## EXERCISE
Once the line containing "assert (∀ e', has_answer" is found in the records below, return it and each following line exactly, up to and including the line containing "rewrite !Ha. apply orb_true_iff.", and nothing else.

## Stored data
——
(** One answer is still to come. *)
Lemma poll_loop_last sl e1 e2 e r s :
  e1 ≠ e2 → (e = e1 ∨ e = e2) → cl_mail (ms_net s) = ∅ →
  cl_out (ms_net s) = <[e := r]> ∅ →
  is_Some (sl !! ip_port (slave_from_ip r) (slave_from_port r)) →
  ∃ k, poll_loop 1 sl [e1; e2] 1 s
     = (add_results (recorded r) (at_net (Cluster (cl_nodes (ms_net s)) ∅ ∅ k) s), Ret tt).
Proof.
  intros Hne He Em Eo F.
  assert (∀ e', has_answer (ms_net s) e' = bool_decide (e' = e)) as Ha.
  { intros e'. unfold has_answer. rewrite Eo. destruct (decide (e' = e)) as [->|Hn].
    - rewrite lookup_insert_eq.
      rewrite (bool_decide_eq_true_2 (e = e)) by done.
      apply bool_decide_eq_true_2. by eexists.
    - rewrite lookup_insert_ne, lookup_empty by congruence.
      by rewrite (bool_decide_eq_false_2 (e' = e)) by done. }
  destruct (poll_pair e1 e2 (ms_net s) (ms_net s)) as (b1 & b2 & E2 & Hb & B1 & B2);
    [by apply work_idle| |].
  { rewrite !Ha. apply orb_true_iff.
    destruct He as [->| ->]; [left|right]; by apply bool_decide_eq_true_2. }
  rewrite !Ha in B1, B2. exists (S (cl_polls (ms_net s))).
  cbn [poll_loop]. change (0 <? 1) with true. cbv iota.
  rewrite (bind_Ret _ _ _ _ _ (on_net_run _ _ _ _ E2)). cbn [zip_with each].
  assert (∀ s', s' = add_results (recorded r) (at_net (taken (polled (ms_net s)) e) s) →
    s' = add_results (recorded r) (at_net (Cluster (cl_nodes (ms_net s)) ∅ ∅
           (S (cl_polls (ms_net s)))) s)) as Hend.
  { intros s' ->. unfold taken, with_out. simpl.
    by rewrite Em, Eo, delete_insert_eq, delete_empty. }
  assert (take_ready sl (e, true) (at_net (polled (ms_net s)) s)
    = (add_results (recorded r) (at_net (taken (polled (ms_net s)) e) s), Ret tt)) as T.
  { rewrite (take_ready_run sl e r); [done| |done]. simpl. by rewrite Eo, lookup_insert_eq. }
  destruct He as [-> | ->].
  - rewrite (bool_decide_eq_false_2 (e2 = e1)) in B2 by done.
    destruct b2; [by specialize (B2 eq_refl)|]. rewrite orb_false_r in Hb. subst b1.
    rewrite bind_assoc, (bind_Ret _ _ _ _ _ T), bind_assoc.
    rewrite (bind_Ret _ _ _ _ _ (take_ready_skip _ _ _)). by rewrite (Hend _ eq_refl).
  - rewrite (bool_decide_eq_false_2 (e1 = e2)) in B1 by done.
    destruct b1; [by specialize (B1 eq_refl)|]. simpl in Hb. subst b2.
    rewrite bind_assoc, (bind_Ret _ _ _ _ _ (take_ready_skip _ _ _)).
    rewrite bind_assoc, (bind_Ret _ _ _ _ _ T). by rewrite (Hend _ eq_refl).
Qed.
(** The two answers of a pair are read, in whatever order they arrive. *)
Lemma poll_loop_pair sl e1 e2 r1 r2 s c1 :
  e1 ≠ e2 → work [e1; e2] (ms_net s) = (c1, Ret tt) → cl_mail c1 = ∅ →
  cl_out c1 = <[e1 := r1]> (<[e2 := r2]> ∅) →
  is_Some (sl !! ip_port (slave_from_ip r1) (slave_from_port r1)) →
  is_Some (sl !! ip_port (slave_from_ip r2) (slave_from_port r2)) →
  recorded r2 = [] →
  ∃ k, poll_loop 2 sl [e1; e2] 2 s
     = (add_results (recorded r1) (at_net (Cluster (cl_nodes c1) ∅ ∅ k) s), Ret tt).
Proof.
  intros Hne E1 Em Eo F1 F2 Hr2.
  assert (cl_out c1 !! e1 = Some r1) as O1 by by rewrite Eo, lookup_insert_eq.
  assert (cl_out c1 !! e2 = Some r2) as O2.
  { by rewrite Eo, lookup_insert_ne, lookup_insert_eq. }
  assert (has_answer c1 e1 = true) as A1 by (apply bool_decide_eq_true; by eexists).
  destruct (poll_pair e1 e2 (ms_net s) c1 E1) as (b1 & b2 & E2 & Hb & _ & _).
  { by rewrite A1. }
  assert (delete e1 (cl_out c1) = <[e2 := r2]> ∅) as D1.
  { rewrite Eo, delete_insert_eq. apply delete_id. by rewrite lookup_insert_ne. }
  assert (delete e2 (cl_out c1) = <[e1 := r1]> ∅) as D2.
  { by rewrite Eo, delete_insert_ne, delete_insert_eq, delete_empty by done. }
  cbn [poll_loop]. change (0 <? 2) with true. cbv iota.
  rewrite (bind_Ret _ _ _ _ _ (on_net_run _ _ _ _ E2)). cbn [zip_with each].
  rewrite bind_assoc. destruct b1, b2; try done.
  - rewrite (bind_Ret _ _ _ _ _ (take_ready_run sl e1 r1 (at_net (polled c1) s) O1 F1)), bind_assoc.
    rewrite (bind_Ret _ _ _ _ _ (take_ready_run sl e2 r2
      (add_results (recorded r1) (at_net (taken (polled c1) e1) (at_net (polled c1) s)))
      ltac:(simpl; by rewrite D1, lookup_insert_eq) F2)).
    exists (S (cl_polls c1)). rewrite Hr2. unfold taken, with_out. simpl.
    rewrite Em, D1, delete_insert_eq, delete_empty.
    unfold add_results, at_net, set_ms_results, set_ms_net. simpl.
    by rewrite app_nil_r.
  - rewrite (bind_Ret _ _ _ _ _ (take_ready_run sl e1 r1 (at_net (polled c1) s) O1 F1)), bind_assoc.
    rewrite (bind_Ret _ _ _ _ _ (take_ready_skip _ _ _)).
    destruct (poll_loop_last sl e1 e2 e2 r2
      (add_results (recorded r1) (at_net (taken (polled c1) e1) (at_net (polled c1) s))))
      as (k & E3); [done|by right|done|exact D1|done|].
    exists k. rewrite Hr2 in E3. etrans; [exact E3|].
    unfold add_results, at_net, set_ms_results, set_ms_net. simpl. by rewrite app_nil_r.
  - rewrite (bind_Ret _ _ _ _ _ (take_ready_skip _ _ _)), bind_assoc.
    rewrite (bind_Ret _ _ _ _ _ (take_ready_run sl e2 r2 (at_net (polled c1) s) O2 F2)).
    destruct (poll_loop_last sl e1 e2 e1 r1
      (add_results (recorded r2) (at_net (taken (polled c1) e2) (at_net (polled c1) s))))
      as (k & E3); [done|by left|done|exact D2|done|].
    exists k. rewrite Hr2 in E3. etrans; [rewrite Hr2; exact E3|].
    unfold add_results, at_net, set_ms_results, set_ms_net. simpl. by rewrite app_nil_r.
Qed.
——
## YOUR RESPONSE
  assert (∀ e', has_answer (ms_net s) e' = bool_decide (e' = e)) as Ha.
  { intros e'. unfold has_answer. rewrite Eo. destruct (decide (e' = e)) as [->|Hn].
    - rewrite lookup_insert_eq.
      rewrite (bool_decide_eq_true_2 (e = e)) by done.
      apply bool_decide_eq_true_2. by eexists.
    - rewrite lookup_insert_ne, lookup_empty by congruence.
      by rewrite (bool_decide_eq_false_2 (e' = e)) by done. }
  destruct (poll_pair e1 e2 (ms_net s) (ms_net s)) as (b1 & b2 & E2 & Hb & B1 & B2);
    [by apply work_idle| |].
  { rewrite !Ha. apply orb_true_iff.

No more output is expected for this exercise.